Quattro milioni di veicoli fermi, arrugginiti, abbandonati. Auto che non vanno da nessuna parte, nel senso più letterale possibile, eppure impossibili da toccare perché gravate da un fermo amministrativo. Un limbo giuridico che durava da anni e che una nuova legge, approvata all’unanimità a inizio 2026 e in vigore da pochi giorni, ha finalmente provato a sciogliere.
Il provvedimento, promosso tra gli altri da Fratelli d’Italia e presentato in una conferenza stampa a Montecitorio, stabilisce un principio apparentemente ovvio ma fino ad oggi inapplicabile: se un veicolo è una carcassa priva di qualsiasi valore economico, può essere demolito anche se su di esso pende un fermo amministrativo. Il fermo, nato originariamente come strumento di tutela del creditore nei confronti del debitore insolvente, si era nel tempo trasformato in un ostacolo paradossale: impediva la rottamazione di mezzi che non valevano nulla, scaricando su comuni e amministrazioni locali il peso della loro gestione, senza che nessuno ci guadagnasse nulla.
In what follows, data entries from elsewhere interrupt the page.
Lemma missing_field_aborts_before_generation_witness :
  exists t1,
    processTenexTask_steps_1_3 "t.txt" Demo.without_event_id
      [ConsoleLog "Processing Tenex task from: t.txt"]
    = (Normal (Demo.transcript, "Shipyard-rux5kf"), t1)
    /\ aborts_on_descriptor Demo.without_event_id "t.txt" "Shipyard-rux5kf"
         Demo.incomplete_descriptor t1.
Proof.
  eexists. split; [reflexivity|].
  eapply (missing_field_aborts_before_generation Demo.without_event_id "t.txt"
            Demo.transcript "Shipyard-rux5kf");
    [reflexivity | reflexivity | reflexivity | right; reflexivity].
Defined.

(** C8.  [getProjectDirectories] never throws: it returns the inventory
    that the answer of [fs.readdir] stands for, which is empty when the
    call failed and when no entry is a directory.  In every run whose
    inventory is empty, [processTenexTask] exits with status 1 on the
    error [No project directories found] and no child process (generation
    or publication) is ever started. *)
Theorem empty_inventory_aborts_before_generation :
  (forall w t,
      fst (getProjectDirectories w t) =
      Normal (inventory (fs_readdir w (S (length t)) (TENEX_PROJECTS_DIR w))))
  /\ (forall e, inventory (Failed e) = [])
  /\ (forall entries,
         Forall (fun d => isDirectory d = false) entries ->
         inventory (Returned entries) = [])
  /\ (forall w path c tr root answer,
         run w path = (c, tr) ->
         In (FsReaddir root answer) tr ->
         inventory answer = [] ->
         c = Exit 1
         /\ Forall no_spawn tr
         /\ In (ConsoleError
                  ("Error during processing: No project directories found in "
                   ++ TENEX_PROJECTS_DIR w)) tr).
Proof.
  split; [exact getProjectDirectories_total|].
  split; [reflexivity|].
  split; [exact inventory_no_directory|].
  unfold run. intros w path c tr root answer H Hin Hempty.
  destruct (processTenexTask path w []) as [c0 t0] eqn:E.
  inversion H; subst; clear H. apply in_rev in Hin.
  unfold processTenexTask, processTenexTask_steps_1_3, getProjectDirectories in E.
  exec E.
  all: inversion E; subst; clear E.
  all: trace_facts.
  all: hunt Hin.
  all: try match goal with
       | E : (Datatypes.length [] =? 0)%nat = false |- _ => discriminate E
       end.
  all: try (inversion Hin; subst; clear Hin; simpl in Hempty;
            match goal with
            | E : (Datatypes.length _ =? 0)%nat = false |- _ =>
                rewrite Hempty in E; discriminate E
            end).
  all: split; [reflexivity|].
  all: split; [apply Forall_rev; repeat constructor|].
  all: apply -> in_rev; simpl; tauto.
Qed.
Lemma get_item_metadata_ext key w :
  ext item_request w (snd (PlexService.get_item_metadata srv key w)).
Proof.
  unfold PlexService.get_item_metadata, PlexService._request.
  destruct (Plex.metadata srv _ key) as [[|md mds]|e]; one_request.
Qed.

Lemma set_edition_ext key edition w :
  ext item_request w (snd (PlexService.set_edition srv key edition w)).
Proof.
  unfold PlexService.set_edition, PlexService._request.
  destruct (Plex.put_edition srv _ key edition); one_request.
Qed.

Lemma generate_edition_ext key w :
  ext item_request w (snd (EditionManager.generate_edition reg srv key w)).
Proof.
  unfold EditionManager.generate_edition, PlexService._request.
  destruct (EditionManager._get_plex_service w); [|apply ext_refl].
  destruct (Plex.metadata srv _ key) as [[|md mds]|e]; try one_request.
  destruct (EditionManager.get_config reg _) as [[enabled order] sep].
  destruct (EditionManager.collect_parts reg enabled md order); one_request.
Qed.

Lemma backup_edition_ext key w :
  ext item_request w (snd (EditionManager.backup_edition srv key w)).
Proof.
  unfold EditionManager.backup_edition.
  destruct (EditionManager.backups_of key w) as [|b [|b' rest]];
    try apply ext_refl.
  destruct (EditionManager._get_plex_service w); [|apply ext_refl].
  pose proof (get_item_metadata_ext key w) as H.
  destruct (PlexService.get_item_metadata srv key w) as [[item|] w1];
    simpl in *; [|exact H].
  eapply ext_trans; [exact H|]. apply same_ext. quiet.
Qed.

Lemma apply_edition_ext key edition w :
  ext item_request w (snd (EditionManager.apply_edition srv key edition w)).
Proof.
  unfold EditionManager.apply_edition.
  destruct (EditionManager._get_plex_service w); [|apply ext_refl].
  pose proof (backup_edition_ext key w) as H.
  destruct (EditionManager.backup_edition srv key w) as [[u|e] w1];
    simpl in *; [|exact H].
  pose proof (set_edition_ext key edition w1) as H'.
  destruct (PlexService.set_edition srv key edition w1) as [ok w2].
  simpl in *. eapply ext_trans; eassumption.
Qed.
(** The second chart: the histogram over the rows with positive
    Monthly_Transactions, or the note that there are none. *)
Inductive transactions_chart : Type :=
  | Histogram (sub : DataFrame)
  | NoPositiveValues.

Record usecases : Type := mkUsecases {
  top_use_cases : option (list (cell * nat));
  transactions : option transactions_chart
}.

Definition usecases_page {sv : SortValues} (df : DataFrame)
  : outcome usecases :=
  let uc := top_n_by_frequency df "Use_Case_1" 15 in
  tr ← (if has_column df "Monthly_Transactions" then
          s ← lift (getitem df "Monthly_Transactions");
          mask ← gt_zero_mask s;
          let sub := select_rows df mask in
          Returns (Some (if bool_decide (0 < len sub)%nat
                         then Histogram sub else NoPositiveValues))
        else Returns None);
  Returns (mkUsecases uc tr).

(** ** conclusion_page (lines 225-241) *)

Record conclusion : Type := mkConclusion {
  top_usecases : list cell;
  top_barriers : list cell;
  percent_active : Q
}.

(** [(df['Fintech_Used'].str.lower() == 'yes').sum()] *)
Definition active_users (s : list cell) : nat :=
  length (filter (fun v => is_yes v) s).

Definition conclusion_page {sv : SortValues} (df : DataFrame)
  : result conclusion :=
  let top_usecases := conclusion_top df "Use_Case_1" in
  let top_barriers := conclusion_top df "Barrier" in
  percent_active ←
    (if has_column df "Fintech_Used" then
       let total := len df in
       s ← getitem df "Fintech_Used";
       let active := active_users s in
       Ok (if bool_decide (total <> 0%nat) then percent active total else 0%Q)
     else Ok 0%Q);
  Ok (mkConclusion top_usecases top_barriers percent_active).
Stando ai dati ACI citati in conferenza stampa, almeno un milione di questi quattro milioni di veicoli sarebbe già pronto per la demolizione. Si tratta di rifiuti speciali che andrebbero trattati con procedure specifiche, e la loro presenza prolungata sul territorio ha prodotto negli anni degrado urbano, problemi ambientali e costi amministrativi senza alcuna contropartita per le casse pubbliche.
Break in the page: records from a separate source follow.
(** * qsspp: a shallow embedding of [src/qsspp/core.py]

    The preprocessor turns an extended stylesheet into plain QSS in six
    textual stages: import inlining, variable extraction, declaration
    stripping, comment removal, variable expansion and colour-function
    evaluation.  Every stage is driven by one of five regular expressions,
    so the development starts with the pieces of the Python runtime the
    stages lean on (string methods, [int(s, 16)], number formatting,
    float-to-int conversions, the backtracking [re] matcher) and then
    follows [core.py] function by function.

    Text is [string]; the character tables below are Python's for code
    points below 128, which is the domain of the model.  Floats are the
    kernel's binary64 numbers, so the arithmetic of [_lighten], [_darken]
    and [_alpha] is IEEE arithmetic, not an idealisation over the reals. *)

From Stdlib Require Import ZArith String Ascii List Bool Lia.
From Stdlib Require Import Numbers.DecimalString.
From Stdlib Require Import Floats.PrimFloat Floats.FloatOps Floats.SpecFloat.
From Stdlib Require Import Floats.FloatAxioms.
From Stdlib Require Import Numbers.Cyclic.Int63.Uint63.
From stdpp Require Import gmap strings.

Local Open Scope string_scope.
Local Open Scope Z_scope.

(** ** Exceptions and the error monad *)

(** The exception classes that [core.py] raises itself or lets escape from
    a builtin, each with its message. *)
Inductive exn :=
| ValueError (msg : string)
| OverflowError (msg : string)
| RuntimeError (msg : string)
| FileNotFoundError (msg : string)
| OSError (msg : string)
| RecursionError.

Inductive result (A : Type) :=
| Ok (a : A)
| Raise (e : exn).
Arguments Ok {A} a.
Arguments Raise {A} e.

Definition rbind {A B} (x : result A) (f : A -> result B) : result B :=
  match x with
  | Ok a => f a
  | Raise e => Raise e
  end.

#[global] Instance result_ret : MRet result := @Ok.
#[global] Instance result_bind : MBind result := fun A B f x => rbind x f.

(** ** Characters and [str] methods *)

Module Py.

Definition code (c : ascii) : N := N_of_ascii c.

Definition between (lo hi : N) (c : ascii) : bool :=
  (N.leb lo (code c) && N.leb (code c) hi)%bool.

Definition is_digit (c : ascii) : bool := between 48 57 c.
Definition is_upper (c : ascii) : bool := between 65 90 c.
Definition is_lower (c : ascii) : bool := between 97 122 c.
Definition is_alpha (c : ascii) : bool := (is_upper c || is_lower c)%bool.

(** [\w] of the [re] module. *)
Definition is_word (c : ascii) : bool :=
  (is_alpha c || is_digit c || Ascii.eqb c "_")%bool.

(** [str.isspace], which is also [\s] of [re] and what [str.strip]
    removes: tab, line feed, vertical tab, form feed, carriage return, the
    four separators 28..31 and the blank. *)
Definition is_space (c : ascii) : bool :=
  (between 9 13 c || between 28 32 c)%bool.

(** The C locale's [isspace], used by [int(s, base)] to trim its input. *)
Definition is_cspace (c : ascii) : bool :=
  (between 9 13 c || Ascii.eqb c " ")%bool.

Definition lower_char (c : ascii) : ascii :=
  if is_upper c then ascii_of_N (code c + 32) else c.

Fixpoint lower (s : string) : string :=
  match s with
  | EmptyString => EmptyString
  | String c s' => String (lower_char c) (lower s')
  end.

Fixpoint lstrip_by (sp : ascii -> bool) (s : string) : string :=
  match s with
  | EmptyString => EmptyString
  | String c s' => if sp c then lstrip_by sp s' else s
  end.

Fixpoint rstrip_by (sp : ascii -> bool) (s : string) : string :=
  match s with
  | EmptyString => EmptyString
  | String c s' =>
      match rstrip_by sp s' with
      | EmptyString => if sp c then EmptyString else String c EmptyString
      | t => String c t
      end
  end.

Definition strip_by (sp : ascii -> bool) (s : string) : string :=
  rstrip_by sp (lstrip_by sp s).

(** [s.strip()] *)
Definition strip (s : string) : string := strip_by is_space s.

(** [s.startswith(p)] *)
Definition startswith (p s : string) : bool := String.prefix p s.

(** [s.endswith(p)] *)
Definition endswith (p s : string) : bool :=
  let n := String.length s in
  let k := String.length p in
  (Nat.leb k n && String.eqb (String.substring (n - k) k s) p)%bool.

(** [p in s] *)
Fixpoint contains (p s : string) : bool :=
  (String.prefix p s ||
   match s with
   | EmptyString => false
   | String _ s' => contains p s'
   end)%bool.

(** [s[:-1]] *)
Definition drop_last (s : string) : string :=
  String.substring 0 (String.length s - 1) s.

(** [repr(s)], which is how [int] and [float] quote the text they
    refuse.  The quote is the single one, or the double one when the text
    holds a single quote and no double one; the quote in use and the
    backslash are escaped, as are tab, line feed and carriage return; the
    other control characters are written in hexadecimal.  Above 126 the
    code points that are not printable (127 to 160, and 173) are written
    in hexadecimal too. *)
Definition hex_lower (d : N) : ascii :=
  ascii_of_N (if N.ltb d 10 then 48 + d else 87 + d).

Definition is_printable (c : ascii) : bool :=
  (between 32 126 c || (between 161 255 c && negb (N.eqb (code c) 173)))%bool.

Definition backslash : ascii := "092"%char.

Definition escape (c : ascii) : string := String backslash (String c EmptyString).

Definition repr_char (quote c : ascii) : string :=
  if (Ascii.eqb c quote || Ascii.eqb c backslash)%bool then escape c
  else if Ascii.eqb c "009" then escape "t"
  else if Ascii.eqb c "010" then escape "n"
  else if Ascii.eqb c "013" then escape "r"
  else if is_printable c then String c EmptyString
  else escape "x" +:+ String (hex_lower (code c / 16))
                        (String (hex_lower (code c mod 16)) EmptyString).

Fixpoint repr_body (quote : ascii) (s : string) : string :=
  match s with
  | EmptyString => String quote EmptyString
  | String c s' => repr_char quote c +:+ repr_body quote s'
  end.

Definition repr (s : string) : string :=
  let quote : ascii :=
    if (contains "'" s && negb (contains (String "034" EmptyString) s))%bool
    then "034"%char else "'"%char in
  String quote (repr_body quote s).

(** [sep.join(parts)] *)
Fixpoint join (sep : string) (parts : list string) : string :=
  match parts with
  | [] => EmptyString
  | [x] => x
  | x :: rest => x +:+ sep +:+ join sep rest
  end.

(** [''.join(ch * 2 for ch in s)] *)
Fixpoint double_chars (s : string) : string :=
  match s with
  | EmptyString => EmptyString
  | String c s' => String c (String c (double_chars s'))
  end.

(** Line boundaries of [str.splitlines] below 128: line feed, carriage
    return (a following line feed belongs to it), vertical tab, form feed
    and the separators 28..30. *)
Definition is_linebreak (c : ascii) : bool :=
  (between 10 13 c || between 28 30 c)%bool.

(** [s.splitlines()]: [cur] is the line read so far, [started] whether it
    has a character yet (a final line break opens no new line). *)
Fixpoint splitlines_from (cur : string) (started : bool) (s : string) : list string :=
  match s with
  | EmptyString => if started then [cur] else []
  | String c s' =>
      if is_linebreak c then
        match s' with
        | String c2 s'' =>
            if (Ascii.eqb c "013" && Ascii.eqb c2 "010")%bool
            then cur :: splitlines_from EmptyString false s''
            else cur :: splitlines_from EmptyString false s'
        | EmptyString => [cur]
        end
      else splitlines_from (cur +:+ String c EmptyString) true s'
  end.

Definition splitlines (s : string) : list string :=
  splitlines_from EmptyString false s.

End Py.

(** ** Integers: [int(s, 16)] and formatting *)

Module PyInt.

Definition hex_value (c : ascii) : option Z :=
  let n := Z.of_N (Py.code c) in
  if Py.is_digit c then Some (n - 48)
  else if Py.between 65 70 c then Some (n - 55)
  else if Py.between 97 102 c then Some (n - 87)
  else None.

(** The digit part of an integer literal: hexadecimal digits, single
    underscores allowed between two digits only. *)
Fixpoint digits16 (acc : Z) (after_digit : bool) (s : string) : option Z :=
  match s with
  | EmptyString => if after_digit then Some acc else None
  | String c s' =>
      if Ascii.eqb c "_" then
        if after_digit then digits16 acc false s' else None
      else
        match hex_value c with
        | Some d => digits16 (16 * acc + d) true s'
        | None => None
        end
  end.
La prima firmataria della legge, la deputata di FdI Gaetana Russo, ha tenuto a sottolineare la natura pragmatica del provvedimento: nessuna ambizione ideologica, nessun condono, nessun regalo. La demolizione del veicolo non cancella i debiti che il proprietario ha contratto con lo Stato. Chi deve pagare, continua a dover pagare. Semplicemente, la carcassa dell’auto non potrà più essere usata come alibi per non intervenire.
Altrettanto chiaro il perimetro degli incentivi: la rottamazione in questo contesto non dà diritto ad accedere ai bonus statali per l’acquisto di nuovi veicoli. La norma non è pensata per stimolare il mercato automobilistico ma per risolvere un problema concreto di sicurezza urbana e decoro.
Il passo successivo, come ha spiegato il capogruppo di FdI in commissione Trasporti Fabio Raimondo, sarà costruire una procedura uniforme valida su tutto il territorio nazionale, evitando che la legge venga applicata in modo disomogeneo da nord a sud. A tal fine è prevista la collaborazione di ANCI, ACI e delle principali associazioni di categoria del settore. L’obiettivo è arrivare a un modello unico per la dichiarazione di inutilizzabilità del veicolo, che garantisca certezza applicativa senza lasciare spazio a interpretazioni locali.
Un milione di carcasse in meno, se tutto andrà come previsto, è un risultato che nessuno avrebbe potuto immaginare fino a pochi mesi fa. Non perché mancasse la volontà politica, ma perché mancava la norma giusta per farlo.